A proposito di regia, un altro elemento che pone fortemente in contrasto lo show di Kelley rispetto ai classici polizieschi che riempiono i palinsesti televisivi è proprio l'utilizzo raffinato della macchina da presa. La narrazione procede a ritmi molto serrati tra le varie scene, e un sapiente utilizzo del montaggio parallelo permette di avvicinare molto tra loro i personaggi all'apparenza così diversi, ma le cui esistenze dovranno scontrarsi con lo stesso crudele destino. Inoltre, anche la messa in scena e la fotografia non disdegnano alcune piccole minuzie tecniche, come l'uso del campo lungo per cogliere alcuni elementi dello scenario altrimenti invisibili allo spettatore, o al sapiente utilizzo delle colorazioni degli ambienti e dell'illuminazione per donare particolari ombreggiature ai volti dei protagonisti, facendo assumere loro svariate espressioni altrimenti impercettibili.

In generale, Big Sky risulta al momento un progetto convincente. La strada è ancora lunga, e la serie dovrà compiere un ulteriore salto, sia dal punto di vista della trama che da quello dell'approfondimento dei personaggi, per potersi definire un esperimento riuscito.
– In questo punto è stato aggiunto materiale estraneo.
(** Instructions: calls, and the points inside the functions where another
    thread or an interrupt may run. *)
Inductive instr : Set :=
  | Call (c : call)
  | ISemaDown (s : sid)                  (* enter sema_down *)
  | ISemaDownLoop (s : sid) (old : bool) (* in its loop, interrupts off *)
  | ISemaUp (s : sid)
  | ISetHolder (l : Z)                   (* lock->holder = thread_current () *)
  | ISetLevel (level : bool)             (* intr_set_level (level) *)
  | IIret                                (* return from an interrupt *)
  | IAllocTid                            (* tid = next_tid++ *)
  | ITimerInsert                         (* the atomic part of timer_sleep *)
  | IInitThread (t priority : Z) (function : thread_func)
  | IUnblock (t : Z)
  | ISetIdle                             (* idle_thread = thread_current () *)
  | IIdleLoop                            (* intr_disable (); thread_block () *)
  | ISti.                                (* sti; hlt *)

Record thread := Thread {
  tid : Z;
  status : thread_status;
  priority : Z;
  wakeup_time : Z;
  pagedir : Z;
  code : list instr;
  ret : Z;      (* the value of the last call that returns one *)
}.

Record kernel := Kernel {
  threads : gmap Z thread;
  ready_list : list Z;
  all_list : list Z;
  current : Z;
  idle_thread : Z;
  initial_thread : Z;
  semas : sid → semaphore;
  holder : Z → Z;
  cond_waiters : Z → list Z;
  next_tid : Z;
  intr_level : bool;
  in_external_intr : bool;
  yield_on_return : bool;
  ticks : Z;
  thread_ticks : Z;
  idle_ticks : Z;
  kernel_ticks : Z;
  user_ticks : Z;
  wait_list : list Z;
}.

(** ** Stores *)

Definition set_threads (m : gmap Z thread) (k : kernel) : kernel :=
  Kernel m (ready_list k) (all_list k) (current k) (idle_thread k) (initial_thread k)
    (semas k) (holder k) (cond_waiters k) (next_tid k) (intr_level k) (in_external_intr k)
    (yield_on_return k) (ticks k) (thread_ticks k) (idle_ticks k) (kernel_ticks k)
    (user_ticks k) (wait_list k).
Definition set_ready (l : list Z) (k : kernel) : kernel :=
  Kernel (threads k) l (all_list k) (current k) (idle_thread k) (initial_thread k)
    (semas k) (holder k) (cond_waiters k) (next_tid k) (intr_level k) (in_external_intr k)
    (yield_on_return k) (ticks k) (thread_ticks k) (idle_ticks k) (kernel_ticks k)
    (user_ticks k) (wait_list k).
Definition set_all (l : list Z) (k : kernel) : kernel :=
  Kernel (threads k) (ready_list k) l (current k) (idle_thread k) (initial_thread k)
    (semas k) (holder k) (cond_waiters k) (next_tid k) (intr_level k) (in_external_intr k)
    (yield_on_return k) (ticks k) (thread_ticks k) (idle_ticks k) (kernel_ticks k)
    (user_ticks k) (wait_list k).
Definition set_current (t : Z) (k : kernel) : kernel :=
  Kernel (threads k) (ready_list k) (all_list k) t (idle_thread k) (initial_thread k)
    (semas k) (holder k) (cond_waiters k) (next_tid k) (intr_level k) (in_external_intr k)
    (yield_on_return k) (ticks k) (thread_ticks k) (idle_ticks k) (kernel_ticks k)
    (user_ticks k) (wait_list k).
Definition set_idle (t : Z) (k : kernel) : kernel :=
  Kernel (threads k) (ready_list k) (all_list k) (current k) t (initial_thread k)
    (semas k) (holder k) (cond_waiters k) (next_tid k) (intr_level k) (in_external_intr k)
    (yield_on_return k) (ticks k) (thread_ticks k) (idle_ticks k) (kernel_ticks k)
    (user_ticks k) (wait_list k).
Definition set_sema (s : sid) (v : semaphore) (k : kernel) : kernel :=
  Kernel (threads k) (ready_list k) (all_list k) (current k) (idle_thread k)
    (initial_thread k) (<[s := v]> (semas k)) (holder k) (cond_waiters k) (next_tid k)
    (intr_level k) (in_external_intr k) (yield_on_return k) (ticks k) (thread_ticks k)
    (idle_ticks k) (kernel_ticks k) (user_ticks k) (wait_list k).
Definition set_holder (l t : Z) (k : kernel) : kernel :=
  Kernel (threads k) (ready_list k) (all_list k) (current k) (idle_thread k)
    (initial_thread k) (semas k) (<[l := t]> (holder k)) (cond_waiters k) (next_tid k)
    (intr_level k) (in_external_intr k) (yield_on_return k) (ticks k) (thread_ticks k)
    (idle_ticks k) (kernel_ticks k) (user_ticks k) (wait_list k).
Definition set_cond (c : Z) (ws : list Z) (k : kernel) : kernel :=
  Kernel (threads k) (ready_list k) (all_list k) (current k) (idle_thread k)
    (initial_thread k) (semas k) (holder k) (<[c := ws]> (cond_waiters k)) (next_tid k)
    (intr_level k) (in_external_intr k) (yield_on_return k) (ticks k) (thread_ticks k)
    (idle_ticks k) (kernel_ticks k) (user_ticks k) (wait_list k).
Definition set_next_tid (n : Z) (k : kernel) : kernel :=
  Kernel (threads k) (ready_list k) (all_list k) (current k) (idle_thread k)
    (initial_thread k) (semas k) (holder k) (cond_waiters k) n
    (intr_level k) (in_external_intr k) (yield_on_return k) (ticks k) (thread_ticks k)
    (idle_ticks k) (kernel_ticks k) (user_ticks k) (wait_list k).
Definition set_intr (on : bool) (k : kernel) : kernel :=
  Kernel (threads k) (ready_list k) (all_list k) (current k) (idle_thread k)
    (initial_thread k) (semas k) (holder k) (cond_waiters k) (next_tid k)
    on (in_external_intr k) (yield_on_return k) (ticks k) (thread_ticks k)
    (idle_ticks k) (kernel_ticks k) (user_ticks k) (wait_list k).
Definition set_external (ext yield : bool) (k : kernel) : kernel :=
  Kernel (threads k) (ready_list k) (all_list k) (current k) (idle_thread k)
    (initial_thread k) (semas k) (holder k) (cond_waiters k) (next_tid k)
    (intr_level k) ext yield (ticks k) (thread_ticks k)
    (idle_ticks k) (kernel_ticks k) (user_ticks k) (wait_list k).
Definition set_ticks (t tt it kt ut : Z) (k : kernel) : kernel :=
  Kernel (threads k) (ready_list k) (all_list k) (current k) (idle_thread k)
    (initial_thread k) (semas k) (holder k) (cond_waiters k) (next_tid k)
    (intr_level k) (in_external_intr k) (yield_on_return k) t tt it kt ut (wait_list k).
Definition set_wait_list (l : list Z) (k : kernel) : kernel :=
  Kernel (threads k) (ready_list k) (all_list k) (current k) (idle_thread k)
    (initial_thread k) (semas k) (holder k) (cond_waiters k) (next_tid k)
    (intr_level k) (in_external_intr k) (yield_on_return k) (ticks k) (thread_ticks k)
    (idle_ticks k) (kernel_ticks k) (user_ticks k) l.

Definition with_status (st : thread_status) (t : thread) : thread :=
  Thread (tid t) st (priority t) (wakeup_time t) (pagedir t) (code t) (ret t).
Definition with_code (c : list instr) (t : thread) : thread :=
  Thread (tid t) (status t) (priority t) (wakeup_time t) (pagedir t) c (ret t).
Definition with_ret (r : Z) (t : thread) : thread :=
  Thread (tid t) (status t) (priority t) (wakeup_time t) (pagedir t) (code t) r.
Definition with_wakeup (w : Z) (t : thread) : thread :=
  Thread (tid t) (status t) (priority t) w (pagedir t) (code t) (ret t).
Definition with_priority (p : Z) (t : thread) : thread :=
  Thread (tid t) (status t) p (wakeup_time t) (pagedir t) (code t) (ret t).

(** Apply [f] to the [struct thread] at [t]. *)
Definition upd (t : Z) (f : thread → thread) (k : kernel) : res kernel :=
  th ← deref (threads k !! t); Ok (set_threads (<[t := f th]> (threads k)) k).

(** ** threads/interrupt.c *)

Definition intr_get_level (k : kernel) : bool := intr_level k.
Definition intr_context (k : kernel) : bool := in_external_intr k.
Definition intr_enable (k : kernel) : res kernel :=
  ASSERT (negb (intr_context k));; Ok (set_intr true k).
Definition intr_disable (k : kernel) : kernel := set_intr false k.
Definition intr_set_level (level : bool) (k : kernel) : res kernel :=
  if level then intr_enable k else Ok (intr_disable k).
Definition intr_yield_on_return (k : kernel) : res kernel :=
  ASSERT (intr_context k);; Ok (set_external (in_external_intr k) true k).

(** ** threads/thread.c *)

(** [is_thread]: a valid [struct thread] is at [t]. *)
Definition is_thread (k : kernel) (t : Z) : bool :=
  match threads k !! t with Some _ => true | None => false end.

Definition running_thread (k : kernel) : res thread := deref (threads k !! current k).

Definition thread_current (k : kernel) : res Z :=
  ASSERT (is_thread k (current k));;
  th ← running_thread k;
  ASSERT (bool_decide (status th = THREAD_RUNNING));; Ok (current k).

(** The next thread, and the run queue without it. *)
Definition next_thread_to_run (k : kernel) : Z * kernel :=
  match ready_list k with
  | [] => (idle_thread k, k)
  | t :: ready => (t, set_ready ready k)
  end.

(** [prev] is the null pointer when no switch took place.  Destroying a
    dying thread frees its page. *)
Definition thread_schedule_tail (prev : Z) (k : kernel) : res kernel :=
  ASSERT (negb (intr_get_level k));;
  k ← upd (current k) (with_status THREAD_RUNNING) k;
  let k := set_ticks (ticks k) 0 (idle_ticks k) (kernel_ticks k) (user_ticks k) k in
  match threads k !! prev with
  | Some p =>
      if negb (prev =? 0) && bool_decide (status p = THREAD_DYING)
         && negb (prev =? initial_thread k) then
        ASSERT (negb (prev =? current k));; Ok (set_threads (delete prev (threads k)) k)
      else Ok k
  | None => Ok k
  end.

(** [switch_threads] makes [next] the running thread; what remains of the
    caller's function stays in its code. *)
Definition schedule (k : kernel) : res kernel :=
  let cur := current k in
  let '(next, k) := next_thread_to_run k in
  ASSERT (negb (intr_get_level k));;
  th ← running_thread k;
  ASSERT (bool_decide (status th ≠ THREAD_RUNNING));;
  ASSERT (is_thread k next);;
  thread_schedule_tail (if cur =? next then 0 else cur) (set_current next k).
Quello che però ci è rimasto impresso è il grande impegno profuso per cercare di guardare al mondo contemporaneo e di non rinchiudersi all'interno dell'enorme mare magnum di "prodotti usa e getta" che servono a far passare qualche ora di divertimento ma che non lasciano nulla.

Il desiderio di rappresentare una società a più strati e contemporanea sotto ogni punto di vista diventa palese tramite l'approfondimento di tematiche come quelle del ruolo della donna, dei rapporti di potere tra sfera maschile e femminile e, soprattutto, dell'identità e del genere - al momento solamente accennata, ma che è facile evincere come diventerà tra i punti cruciali della trama. Un inizio che coinvolge chi vuole rilassarsi dopo una dura giornata, ma che sa farsi apprezzare da chi cerca qualcosa di più. Ci troveremo di fronte al prossimo grande show della televisione americana? È presto per dirlo, ma quantomeno Big Sky ha ora la nostra attenzione.

Big Sky - Stagione 1 Intrattenimento sì, ma di qualità. Big Sky ha tutti gli elementi per piacere agli amanti del crime drama classico: un mistero da risolvere, dinamiche complesse e tanta investigazione. Tuttavia, la serie tenta di uscire dai classici confini molto ristretti del genere, presentando alcuni spunti interessanti e non banali. La rappresentazione della società americana post-COVID, i problemi delle relazioni interpersonali affrontati a più livelli, e la rappresentazione di tematiche forti come l'identità e il gender sembrano non essere solamente un contorno vuoto, quanto piuttosto parti integranti della narrazione. Un inizio incoraggiante, che speriamo venga portato avanti nei successivi quattordici episodi che andranno a chiuderne la prima stagione.